EXERCISE BRIEF » From the data below, retype exactly the lines starting with the one that contains "segment_frame_bytes. rewrite decide_False." and ending with the one that contains "rewrite (checked_slice_placed _", both included.

Collected data »
-=-=-=-=-

(* ===== verification/SegmentWrite.v ===== *)
(** * What the builder writes

    The out-of-order writes of [build_segment_v1] into one zeroed buffer fill
    it with the artifact of the history the source holds, and the builder
    accepts exactly the sealed images. *)

From S2P Require Import Prelude Bytes Identity Bounded Value Collection Series Registry Admission Layout Wire.
From S2P Require Import Fields Crc Journal Generation Disk Active Scan Segment SegmentWire SegmentHistory SegmentParse SegmentBuild.

(** ** Writes into the zeros of a buffer *)

Lemma write_at_zeros {E} a data pre n post :
  len pre = a → len data ≤ n →
  @write_at E a data (pre ++ zeros (Z.to_nat n) ++ post) = Ok ((pre ++ data) ++ zeros (Z.to_nat (n - len data)) ++ post).
Proof.
  intros Hp Hn. pose proof (len_nonneg data). replace n with (len data + (n - len data)) at 1 by lia.
  rewrite zeros_split, <-app_assoc by lia. rewrite write_at_mid; [by rewrite <-app_assoc|done|]. rewrite len_zeros. lia.
Qed.
Lemma encode_into_zeros {E} a b w encode new pre n post :
  len pre = a → b = a + w → len new = w → w ≤ n → encode (zeros (Z.to_nat w)) = Ok new →
  @encode_into E a b encode (pre ++ zeros (Z.to_nat n) ++ post) = Ok ((pre ++ new) ++ zeros (Z.to_nat (n - w)) ++ post).
Proof.
  intros Hp Hb Hw Hn He. pose proof (len_nonneg new). replace n with (w + (n - w)) at 1 by lia.
  rewrite zeros_split, <-app_assoc by lia.
  rewrite (encode_into_mid _ _ _ _ new) by (done || (rewrite ?len_zeros; lia)). by rewrite <-app_assoc.
Qed.

Lemma len_series_wire_id e : wf (se_series_id e) → len (series_wire e) = 64.
Proof. intros Hw. unfold series_wire, series_fields. fields_len_tac. Qed.

Lemma located_sources l os n :
  (λ o, mkObservationLocation (fl_series_id l) (so_raw_order_key o) (fl_append_sequence l) (so_ordinal o) (fl_frame_ordinal l)
     (fl_frame_offset l) (fl_frame_length l)) <$> sources_at n os = observations_at l n os.
Proof. revert n. induction os as [|o os IH]; intros n; [done|]. cbn [sources_at observations_at]. by rewrite fmap_cons, IH. Qed.

Section write.
Context (store : StoreId) (H : list DecodedAdmissionV1).
Context (Hstore : wf store) (Hbelongs : Forall (belongs store) H) (Hrecords : len H ≤ MAX_ACTIVE_JOURNAL_RECORDS).
Let source := source_image store H.

Lemma len_source : len source = 28 + len (flat H).
Proof using Hstore.
  unfold source, source_image, header_encode. cbn [header_store_id]. rewrite len_app, header_layout by (by apply len_into_bytes).
  autorewrite with len. rewrite len_into_bytes by done. change (len JOURNAL_V1_HEADER_MAGIC) with 8. lia.
Qed.
Lemma source_wire n a :
  H !! n = Some a →
  @index_range SegmentV1Error (28 + len (flat (take n H))) (28 + len (flat (take n H)) + len (wire a)) source = Ok (wire a).
Proof using Hstore.
  intros Hn. pose proof (take_drop_middle H n a Hn) as E. pose proof len_source as Hl.
  assert (len (flat H) = len (flat (take n H)) + len (wire a) + len (flat (drop (S n) H))) as Hf
    by (rewrite <-E at 1; rewrite flat_app, flat_cons, !len_app; lia).
  pose proof (len_nonneg (flat (take n H))). pose proof (wire_pos a). pose proof (len_nonneg (flat (drop (S n) H))).
  rewrite index_range_in by lia. f_equal.
  assert (source = (header_encode (mkHeader store) ++ flat (take n H)) ++ wire a ++ flat (drop (S n) H)) as Es.
  { unfold source, source_image. rewrite <-E at 1. by rewrite flat_app, flat_cons, <-app_assoc. }
  rewrite Es. apply slice_app; [|lia]. rewrite len_app. unfold source, source_image in Hl. rewrite len_app in Hl. lia.
Qed.

Definition valid (i : SeriesId) (n : Z) : Prop := 0 ≤ n ∧ ∃ a, H !! Z.to_nat n = Some a ∧ owner a = i.

Lemma write_frames_ok i ix ord pre n post cur rc entries recent :
  let K := pick H ix in
  Forall (valid i) ix → 0 ≤ ord → ord + len K ≤ u32_max → len pre = cur → len (flat K) ≤ n →
  write_frames source (source_frames 28 H) i ord ix (mkWriter (pre ++ zeros (Z.to_nat n) ++ post) cur rc entries) recent =
  Ok (mkWriter ((pre ++ flat K) ++ zeros (Z.to_nat (n - len (flat K))) ++ post) (cur + len (flat K)) rc
        (entries ++ (locate i cur ord K).*1), recent ++ located_all (locate i cur ord K)).
Proof using Hstore.
  cbv zeta. revert ord pre n cur entries recent. induction ix as [|m ix IH]; intros ord pre n cur entries recent Hix Ho Hord Hp Hn.
  - cbn [write_frames pick omap list_omap locate fmap list_fmap]. change (flat []) with (@nil byte).
    rewrite len_nil, Z.add_0_r, Z.sub_0_r, !app_nil_r. done.
  - apply Forall_cons in Hix as [(H0 & a & Ha & Hi) Hix]. rewrite (pick_cons _ _ _ a) in * by done.
    rewrite flat_cons, len_app in *. rewrite len_cons in Hord. pose proof (len_nonneg (flat (pick H ix))).
    pose proof (len_nonneg (pick H ix)). pose proof (wire_pos a).
    cbn [write_frames]. unfold index. rewrite (source_frames_lookup _ _ _ a) by done. cbn [ok_or source_frame sf_source_offset sf_length].
    rewrite source_wire by done. cbn [sw_block_cursor sw_bytes sw_recent_cursor sw_append_entries].
    rewrite write_at_zeros by (done || lia). unfold to_u32. rewrite decide_True by lia.
    rewrite IH by (done || (rewrite ?len_app; lia)). cbn [locate]. rewrite located_all_cons, fmap_cons.
    rewrite <-!app_assoc, Z.sub_add_distr, Z.add_assoc. cbn [app sf_append_sequence source_frame sf_observations].
    do 3 f_equal. unfold located. cbn [fst snd]. f_equal. apply (located_sources (mkFrameLocation (dec_append_sequence a) i cur (len (wire a)) ord)).
Qed.
(** C34: The append directory of a parsed segment is the history: its [n]-th entry
    names the series and the sequence of the [n]-th admission, its frame bytes are
    the frame of that admission, and decoding it returns the admission; an entry
    of another segment is refused. *)
Theorem segment_frames_exact bytes store v :
  parse_segment_v1 bytes store = Ok v →
  ∃ sealed H, sealed_history store sealed H ∧ bytes = segment_bytes store sealed H ∧
    Forall2 (λ e a, ae_append_sequence e = dec_append_sequence a ∧ ae_series_id e = owner a ∧
      segment_frame_bytes v e = Ok (wire a) ∧ segment_decode_frame v e = Ok a) (sg_appends v) H ∧
    ∀ e, e ∉ sg_appends v → segment_decode_frame v e = Err SegInvalidSegment.
Proof.
  intros (sealed & H & Hs & -> & ->)%parse_segment_sound. exists sealed, H. split; [done|]. split; [done|].
  split; [|intros e He; unfold segment_decode_frame, segment_frame_bytes; by rewrite decide_True].
  destruct (region_frames store sealed H Hs) as (ps & _ & F1 & F2 & Hpl). pose proof (region_length store sealed H Hs) as Hl.
  destruct (region_bounds store sealed H Hs) as (E1 & E2 & E3 & E4 & ? & ? & ? & ? & ?). pose proof (members_flat store sealed H Hs) as Mf.
  assert (Forall2 (λ l a, ∃ p, p ∈ ps ∧ p.1 = l ∧ p.2 = a) ps.*1 ps.*2) as Hps.
  { apply Forall2_fmap_2, Forall_Forall2_diag, Forall_forall. intros p Hp. by exists p. }
  rewrite F1, F2 in Hps. change (sg_appends (segment_view store sealed H)) with (append_entry <$> segment_appends H). apply Forall2_fmap_l.
  eapply Forall2_impl; [exact Hps|]. intros l a (p & Hp & <- & <-).
  destruct (placed_in store sealed H Hs ps _ _ F2 Hpl p Hp) as (Hq & Hb & _). pose proof Hq as [? ? _ _ _ _].
  assert (segment_frame_bytes (segment_view store sealed H) (append_entry p.1) = Ok (wire p.2)) as Hf.
  { unfold segment_frame_bytes. rewrite decide_False.
    - unfold segment_view. cbn [sg_bytes ae_frame_offset ae_frame_length append_entry].
      rewrite (checked_slice_placed _ ltac:(rewrite Hl; unfold usize_max, u64_max; lia) (sl_blocks_offset (segment_layout H))); [done| |lia].
      eapply placed_at_mono; [done| |exact Hq]. rewrite Hl, Mf. lia.
    - intros N. apply N. unfold segment_view. cbn [sg_appends]. rewrite <-F1. by do 2 apply list_elem_of_fmap_2. }
  split_and!; try done. unfold segment_decode_frame. rewrite Hf. by rewrite (belongs_decodes store).
Qed.

Lemma segment_frames_exact_witness :
  parse_segment_v1 (ps_bytes sample_segment) sample_segment_store = Ok sample_view ∧
  ∃ sealed H, sealed_history sample_segment_store sealed H ∧
    ps_bytes sample_segment = segment_bytes sample_segment_store sealed H ∧
    Forall2 (λ e a, ae_append_sequence e = dec_append_sequence a ∧ ae_series_id e = owner a ∧
      segment_frame_bytes sample_view e = Ok (wire a) ∧ segment_decode_frame sample_view e = Ok a) (sg_appends sample_view) H ∧
    ∀ e, e ∉ sg_appends sample_view → segment_decode_frame sample_view e = Err SegInvalidSegment.
Proof. split; [exact sample_parses|]. apply (segment_frames_exact (ps_bytes sample_segment)). exact sample_parses. Defined.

-=-=-=-=-

EXERCISE OUTPUT »
  { unfold segment_frame_bytes. rewrite decide_False.
    - unfold segment_view. cbn [sg_bytes ae_frame_offset ae_frame_length append_entry].
      rewrite (checked_slice_placed _ ltac:(rewrite Hl; unfold usize_max, u64_max; lia) (sl_blocks_offset (segment_layout H))); [done| |lia].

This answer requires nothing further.